Dataset entries
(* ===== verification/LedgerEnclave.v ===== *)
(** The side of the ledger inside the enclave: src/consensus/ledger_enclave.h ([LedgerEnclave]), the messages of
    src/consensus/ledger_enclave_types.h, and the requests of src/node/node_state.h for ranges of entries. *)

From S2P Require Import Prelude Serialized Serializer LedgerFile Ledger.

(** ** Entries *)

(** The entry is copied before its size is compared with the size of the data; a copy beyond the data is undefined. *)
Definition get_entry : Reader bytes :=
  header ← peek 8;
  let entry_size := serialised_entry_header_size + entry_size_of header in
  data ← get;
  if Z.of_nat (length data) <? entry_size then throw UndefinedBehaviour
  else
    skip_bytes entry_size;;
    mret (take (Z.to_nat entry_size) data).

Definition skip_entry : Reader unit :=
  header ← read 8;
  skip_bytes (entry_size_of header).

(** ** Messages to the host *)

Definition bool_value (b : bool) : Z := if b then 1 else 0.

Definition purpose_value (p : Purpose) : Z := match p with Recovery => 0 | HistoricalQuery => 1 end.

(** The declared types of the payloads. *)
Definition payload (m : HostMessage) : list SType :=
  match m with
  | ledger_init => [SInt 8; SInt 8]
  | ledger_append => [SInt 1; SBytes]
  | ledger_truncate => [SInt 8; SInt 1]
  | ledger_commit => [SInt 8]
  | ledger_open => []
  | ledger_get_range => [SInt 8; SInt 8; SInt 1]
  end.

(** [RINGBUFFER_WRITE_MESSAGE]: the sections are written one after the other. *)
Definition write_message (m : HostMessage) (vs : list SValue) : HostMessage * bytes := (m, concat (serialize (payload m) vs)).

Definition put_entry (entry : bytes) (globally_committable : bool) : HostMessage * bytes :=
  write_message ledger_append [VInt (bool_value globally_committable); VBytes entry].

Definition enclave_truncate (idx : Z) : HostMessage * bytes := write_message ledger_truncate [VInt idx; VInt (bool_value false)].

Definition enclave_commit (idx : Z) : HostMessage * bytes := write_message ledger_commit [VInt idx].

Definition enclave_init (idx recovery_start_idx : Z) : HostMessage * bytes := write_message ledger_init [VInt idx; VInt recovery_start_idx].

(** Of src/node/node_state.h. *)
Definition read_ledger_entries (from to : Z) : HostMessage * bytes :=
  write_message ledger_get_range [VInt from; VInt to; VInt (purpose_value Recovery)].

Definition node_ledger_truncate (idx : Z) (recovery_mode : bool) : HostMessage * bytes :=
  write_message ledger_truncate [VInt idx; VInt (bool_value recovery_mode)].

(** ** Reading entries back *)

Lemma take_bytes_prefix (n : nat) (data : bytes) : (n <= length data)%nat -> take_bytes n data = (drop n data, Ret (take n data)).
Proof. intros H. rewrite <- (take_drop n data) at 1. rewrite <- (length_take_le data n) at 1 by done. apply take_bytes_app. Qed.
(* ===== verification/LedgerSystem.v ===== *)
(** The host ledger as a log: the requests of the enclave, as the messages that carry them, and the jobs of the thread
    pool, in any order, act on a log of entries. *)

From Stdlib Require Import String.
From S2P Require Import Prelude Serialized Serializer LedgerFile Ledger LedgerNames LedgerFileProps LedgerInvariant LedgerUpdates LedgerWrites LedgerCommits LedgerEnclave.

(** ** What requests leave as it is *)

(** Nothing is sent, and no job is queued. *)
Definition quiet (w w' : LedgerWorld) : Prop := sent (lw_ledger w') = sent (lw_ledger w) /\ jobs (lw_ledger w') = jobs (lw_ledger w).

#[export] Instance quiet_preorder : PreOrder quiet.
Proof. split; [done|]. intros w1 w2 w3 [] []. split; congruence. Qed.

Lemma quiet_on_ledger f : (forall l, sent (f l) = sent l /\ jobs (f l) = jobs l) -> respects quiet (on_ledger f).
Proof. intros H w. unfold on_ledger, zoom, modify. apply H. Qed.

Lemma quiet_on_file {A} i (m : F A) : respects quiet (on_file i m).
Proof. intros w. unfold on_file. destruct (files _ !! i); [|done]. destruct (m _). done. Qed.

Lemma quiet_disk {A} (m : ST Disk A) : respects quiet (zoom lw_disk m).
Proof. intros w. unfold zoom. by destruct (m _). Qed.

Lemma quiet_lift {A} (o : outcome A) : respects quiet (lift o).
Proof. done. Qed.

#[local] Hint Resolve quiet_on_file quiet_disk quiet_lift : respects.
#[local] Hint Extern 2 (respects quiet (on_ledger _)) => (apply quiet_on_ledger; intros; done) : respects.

• DIRECTIONS
The number alone is wanted: how many lines of the records above include the string "Proof".

• TASK RESPONSE
6